━━━ Supplied data
(* ===== verification/Prelude.v ===== *)
(** * A verification library for the SMB1 client

    The program is a client of the SMB1 file-sharing protocol, in layers.  From
    the wire up: NetBIOS framing over TCP ([internal/netbios]); SMB1 headers,
    packets and the messages of each command ([internal/smb1]); the connection
    that many requests share, with its message IDs, receive loop and teardown,
    and the sessions, shares and files above it ([internal/client]); and the
    public API in the root package.  This library models all of them; each
    definition is a translation of the Go code it names and can be run.

    ** The files

    - [Prelude] (this file): bytes, Go errors, the result of a Go call ([res]: a
      value, an error or a run-time panic), slices, indexing and little-endian
      integers with their panics, and the lemmas and tactics on them.
    - [Unicode]: Go's conversions between strings and runes, UTF-16 surrogates.
    - [Utf16le] ([internal/utf16le]): UTF-16LE text.
    - [Packet] ([packet.go], [encoder.go], [constants.go]): headers and packets.
    - [Netbios] ([netbios/session.go]): a session's stream, reading and writing
      messages, deadlines.
    - [Conn] ([client/conn.go]): the state of a connection (record [Conn]: the
      pending map, the response channels as objects of a heap, the error, whether
      the socket is open) and one definition per critical section.
    - [ConnSteps]: the goroutines of a connection interleaved, as a step relation
      over [Conn] together with what the server owes.
    - [Transaction] ([client/conn.go]): waiting for one reply; reassembling a
      transaction's reply.
    - [Trans2], [FileOps], [Setup], [Rap], [PathOps] ([internal/smb1]): the request
      encoders and response decoders of TRANS2, of file operations, of
      negotiation, session setup and tree connect, of TRANSACTION and RAP, and of
      the operations on paths.
    - [Client] ([client/negotiate.go], [client/session.go]): negotiation, logging
      on, shares, and the requests on a share, against the class [Transport],
      which the connection of [Transaction] implements (instance [wire_transport],
      laws [wire_laws]).
    - [File] ([client/file.go]): open files: reads and writes at a position in
      chunks, information, the position; and a file server to compare with.
    - [Errors] ([errors.go], error mapping of [session.go]): the error types of the
      public API, its predicates, and the shape errors are given on their way out.
    - [Match] ([match.go]): shell patterns.
    - [Pool] ([pool.go]): the connection pool, as critical sections over a record
      and as a step relation of goroutines: the passes of [Get] ([pass]), what
      happens between them ([act]), handles closed again ([reclose]); the runs
      without the last are those of [orderly].
    - [Dcerpc] ([internal/dcerpc], [internal/srvsvc]): NDR, the units of a remote
      procedure call, NetShareEnumAll.
    - [Listing] ([client/file.go], [session.go]): directory searches and pages.
    - [Paths] ([session.go]): normalizing and validating paths, mount paths.
    - [Transfer] ([client/file.go]): pipelined reads and writes, against the class
      [Pipeline]; [PipeServer]: a file server that answers in any order.
    - [Pipe] ([client/file.go], [client/session.go], [session.go]): named pipes,
      remote procedure calls, the list of shares.
    - [FileInfo] ([fileinfo.go], [setinfo.go], [compat.go]): modes, times,
      attributes, capabilities.
    - [PublicFile] ([file.go]): the [File] of the public API; [copyStream] and
      [readAll] over any reader and writer (classes [Reader], [Writer],
      [LimitedWriter]).
    - [Share], [Trees] ([session.go]): the methods of a mounted share; the
      recursions [MkdirAll], [RemoveAll], [Walk], [Glob].
    - [FileTree]: abstract trees of directories and files, and the class
      [TreeServer] (laws [TreeLaws]): what the recursions need of a share on a
      server of a tree.  [ShareServer]: such a server, answering the bytes of
      requests as they come (the replies of a pipelined transfer wait for the
      client), and the proof that [Share] on it meets the class.  [PipeShare]:
      pipelined reads and writes on that server.
    - [TreeSpec], [GlobSpec], [FileSpec]: what the operations on trees, patterns
      and whole files come to, on any such server.
    - [FsInfo] ([fsinfo.go], [servertime.go]): volume sizes and identity.
    - [DirFS] ([dirfs.go]): a share as an [io/fs] file system.
    - [LocalCopy] ([session.go]): copies from and to local files, on any machine
      whose files behave like files (class [LocalDisk]).  [Sessions]: mounting,
      unmounting, logging off.
    - [Buffers]: reading and writing anywhere in a buffer, as total functions.
    - [Crypto]: MD5, HMAC, RC4 and CRC-32, executable, with published vectors.
    - [Ntlm] ([ntlm/ntlm.go], [ntlm/session.go]): the keys of a session, signing and
      sealing, target information.  [NtlmAuth] ([ntlm/client.go],
      [ntlm/server.go]): both sides of the logon.  [NtlmSpec], [NtlmSafe]: what
      they come to together, and what no challenge can do to the client.
    - [Spnego] ([spnego.go]): DER, the tokens of a negotiation, and a reader of DER
      to compare with.
    - [Initiator] ([initiator.go], [dialer.go]): [NTLMInitiator], which is the
      [Initiator] that [NewSession] of [Client] asks for, and [DialContext].

    The client calls a message encoder, hands header, parameters and data to the
    connection ([sendRecv], [sendRecvTransaction]), which allocates a MID, encodes
    the packet ([EncodePacket]) and writes it as a NetBIOS message; the receive
    loop reads messages, decodes the packets and hands each to the channel of the
    request holding its MID, where the sender waits.  [DialContext] starts it all:
    [Negotiate], then [NewSession], whose two rounds carry the messages of the
    initiator, NTLM in SPNEGO tokens.

    ** What is shown

    - Correlation ([ConnSteps], [Conn]): replies reach the request they answer in
      every interleaving, also when requests are abandoned and MIDs reused; a MID
      the server owes a reply on is not given out; no channel operation panics;
      teardown is final; MID allocation is complete.
    - Reassembly ([Transaction]): a fragmented reply comes out whole; the loop
      ends whatever the server sends.
    - Wire formats ([Packet], [Netbios], [Trans2], [FileOps], [Setup], [Rap],
      [PathOps], [Utf16le]): round trips; for requests, that a server reading the
      encoded packet at the offsets its fields hold finds the caller's names and
      data, aligned as the protocol has it; for responses, that what is decoded
      are the bytes the server's offsets point at.  Most are stated of the whole
      encoded packet, so that they compose an encoder with [EncodePacket].
    - Robustness: no message makes a decoder of SMB1, of RPC units or of share
      listings panic or loop ([decoders_total] in [Pipe]; a challenge can make that
      of NTLM panic); no read blocks on a payload without a deadline ([Netbios]).
    - Logging on ([NtlmSpec], [NtlmSafe], [Ntlm], [Initiator]): a client with an
      account's password or hash and the server agree on response, integrity code
      and keys; what one end then signs the other accepts; a challenge makes the
      client panic in two ways only; dialing sends the tokens of that exchange and
      returns the session, or refuses a guest and closes the connection.
    - Sessions ([Client], [Sessions]): what negotiation accepts; which requests
      logging on sends and when it refuses a guest; the registry of shares; the
      addressing of requests; the fallback of setting attributes.
    - Transfers ([File], [PipeServer], [Transfer]): reads and writes, sequential
      and pipelined, against a file server that may serve any part of each request
      and in any order: the bytes read are those of the file, a write changes it
      by exactly what its count says; no request is left registered.
    - Whole files ([PublicFile], [PipeShare], [FileSpec], [LocalCopy]): a copy
      delivers what its reader has; [readAll] ends; what is written is what is read
      back; the copy of a file is the file; what is uploaded is what is downloaded
      again.  This holds on any connection, pipelined or not, from a server that
      gives any part of what a read asks for and takes what it is sent; when it
      takes a part only, the file has a prefix of the data if each request waited
      for the reply to the one before, and what is confirmed if not ([PipeServer]).
    - Trees ([TreeSpec], [GlobSpec], [Listing]): [MkdirAll] makes the missing
      directories when no file is in the way, [RemoveAll] removes the subtree and nothing else, [Walk] visits
      every entry once, parents first, [Glob] finds the paths that match, a listing
      is the directory whatever the pages of the server.
    - Names ([Paths], [DirFS], [Match]): accepted paths stay below the share's
      root; the matcher decides the grammar it documents, for ASCII names, unless a
      class that contains the separator meets a name with separators.
    - The pool ([Pool]): [MaxIdle] holds whatever the callers do.  When each handle
      is closed once, a session is held by one caller at a time, [MaxActive] holds,
      and a returned session wakes a waiter that no other [Get] comes before.
    - Remote procedure calls ([Dcerpc], [Pipe]): what a server encodes of its
      shares is what [ListSharenames] returns (with an array pointer that is null
      exactly when there are none, and a total below 65536).
    - Errors ([Errors]): what mapping keeps of the classification of an error, and
      what it loses.  Volumes ([FsInfo]): the sizes reported are the server's.
    - Defects: a connection torn down by an error keeps its socket; a guest logon
      in the first round is not refused; strings of session setup and tree connect
      replies are looked for at misaligned offsets; warning statuses are lost; the
      name length of an open request is wrong for names that are not ASCII; a tiny
      negotiated buffer does not limit transfers; the byte count of a write reply is
      believed; dead sessions can fill the pool, a handle closed twice is shared by
      two callers, one of two waiters may not be woken; a waiter panics when [Close]
      finds its queue full; copying a file onto itself empties
      it; [DirFS] accepts a last element of two dots and a space, which leads out of
      its root; times before 1970 are lost and late ones misread; the integrity
      code of a logon covers a changed challenge when the server sent flags;
      short flags or a wrapping field make the client panic; sealing uses the wrong
      ciphers; and others, in the comments of the files.

    ** Fuel, bounds, and what is assumed

    Loops over bytes are recursive on the number of bytes left to look at, one
    more than the length of the data ([parse_entries], [utf16_end], [ascii_end]),
    on a counter of the code, or on the bytes still to transfer ([ReadAt_loop],
    [writeSequential_loop], whose passes each move at least one); running out is
    [Panic], so that absence of panics includes termination.  The matcher's loops
    have the length of the pattern or name as fuel, [Glob]'s the length of the
    pattern and one more.  Where a server decides how long a loop runs (searches,
    [RemoveAll], [Walk], [copyStream], [readAll], [Get]) fuel is an argument, and
    the theorems say how much is enough for a given tree, file or pool.  The
    search for a MID takes one step per 16-bit number.  Integers are [Z], wrapped where the code converts ([wrap]) and as
    wide as their fields when stored ([le_put]).  [int] is 64 bits wide in Go and
    is not wrapped: the lengths involved are below [MaxDataSize].

    The environment is explicit: what a [select] picks, when a context ends or a
    write fails are arguments; the interleavings of [ConnSteps] leave the server
    free except that it answers only requests it was sent, a one-message request
    at most once.  [strings.ToUpper], MD4, the random bytes, the clock and the
    decoder of BER are parameters; the connection [DialContext] makes from its
    socket is the state it is given.  The theorems on logging on hold for any
    functions in the place of the first two, any random bytes and any time.

    ** What is not modelled

    Logging, addresses and the [String] methods; [net.Conn] beyond its stream of
    bytes; [WithContext], as the context is part of a connection's state; what a
    [PooledSession] forwards to its session; [Glob] of [dirfs.go], which is the
    standard library's [fs.Glob]; the generated table of status names, and constants
    nothing reads; the examples. *)

From Stdlib Require Export ZArith Lia.
From Stdlib Require Import Strings.Byte.
From stdpp Require Export base decidable countable numbers option list strings list_basics list_monad.
#[global] Open Scope Z_scope.
Definition ReadPacketContext (env : read_env) (s : Session) : res bytes * Session :=
  match ctx_start env with Some e => (Err e, s) | None =>
  match clear_fails env with
  | Some e => (Err (Wrapf "netbios: failed to clear read deadline" e), s)
  | None =>
  let s := with_deadline false s in
  match ReadFull 4 s with
  | (Panic, s) => (Panic, s)
  | (Err err, s) =>
    if isHangup err then (Err ErrConnectionClosed, s)
    else (Err (Wrapf "netbios: failed to read header" err), s)
  | (Ok header, s) =>
    match index header 0, index header 1, index header 2, index header 3 with
    | Ok h0, Ok h1, Ok h2, Ok h3 =>
      let messageType := u8 h0 in
      let length := Z.lor (Z.lor (wrap 32 (Z.shiftl (u8 h1) 16)) (wrap 32 (Z.shiftl (u8 h2) 8)))
                      (u8 h3) in
      if MaxMessageSize <? length
      then (Err (Errorf "netbios: message size exceeds maximum"), s) else
      if messageType =? MessageTypeSessionMessage then read_payload env length s
      else if messageType =? MessageTypeSessionKeepAlive then
        if negb (length =? 0)
        then (Err (Errorf "netbios: keep-alive message with non-zero length"), s)
        else (Ok [], s)
      else if (messageType =? MessageTypePositiveResponse)
           || (messageType =? MessageTypeNegativeResponse)
           || (messageType =? MessageTypeRetargetResponse) then read_payload env length s
      else (Err (Errorf "netbios: unknown message type"), s)
    | _, _, _, _ => (Panic, s)
    end
  end end end.

(** [ReadPacket] uses [context.Background()], which is never done. *)
Definition ReadPacket (clear_fails arm_fails : option error) : Session -> res bytes * Session :=
  ReadPacketContext (mkReadEnv None clear_fails None arm_fails).

(** ** Writing *)

(** [s.conn.Write(p)]: everything is written, or some bytes and an error. *)
Definition conn_Write (fails : option (nat * error)) (p : bytes) (s : Session)
  : res unit * Session :=
  let out n := mkSession (inbound s) (ending s) (outbound s ++ take n p) (deadline s) (reads s) in
  match fails with
  | None => (Ok tt, out (length p))
  | Some (n, e) => (Err e, out n)
  end.

Definition writePacketType (ctx : option error) (fails : option (nat * error))
    (msgType : Z) (data : bytes) (s : Session) : res unit * Session :=
  match ctx with Some e => (Err (Wrapf2 "%w: %w" ErrNotSent e), s) | None =>
  if MaxMessageSize <? len data
  then (Err (Errorf "netbios: message size exceeds maximum"), s) else
  let length := wrap 32 (len data) in
  let header := [byte_of msgType; byte_of (Z.shiftr length 16); byte_of (Z.shiftr length 8);
                 byte_of length] in
  let packet := if 0 <? len data then header ++ data else header in
  match conn_Write fails packet s with
  | (Ok _, s) => (Ok tt, s)
  | (Err e, s) =>
    (Err (Wrapf (if 0 <? len data then "netbios: failed to write packet"
                 else "netbios: failed to write header") e), s)
  | (Panic, s) => (Panic, s)
  end
  end.

Definition WritePacketContext (ctx : option error) (fails : option (nat * error))
    (data : bytes) (s : Session) : res unit * Session :=
  writePacketType ctx fails MessageTypeSessionMessage data s.
Definition WritePacket (fails : option (nat * error)) := WritePacketContext None fails.

(** ** Frames *)

(** The frame of a message: type, 24-bit big-endian length, payload. *)
Definition frame (t : Z) (data : bytes) : bytes :=
  byte_of t :: byte_of (len data / 65536) :: byte_of (len data / 256) :: byte_of (len data) :: data.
━━━━━━
Problem to solve: Wherever the string "library" occurs in the records, copy the line it is in.

Result of this task:
(** * A verification library for the SMB1 client
    public API in the root package.  This library models all of them; each
    standard library's [fs.Glob]; the generated table of status names, and constants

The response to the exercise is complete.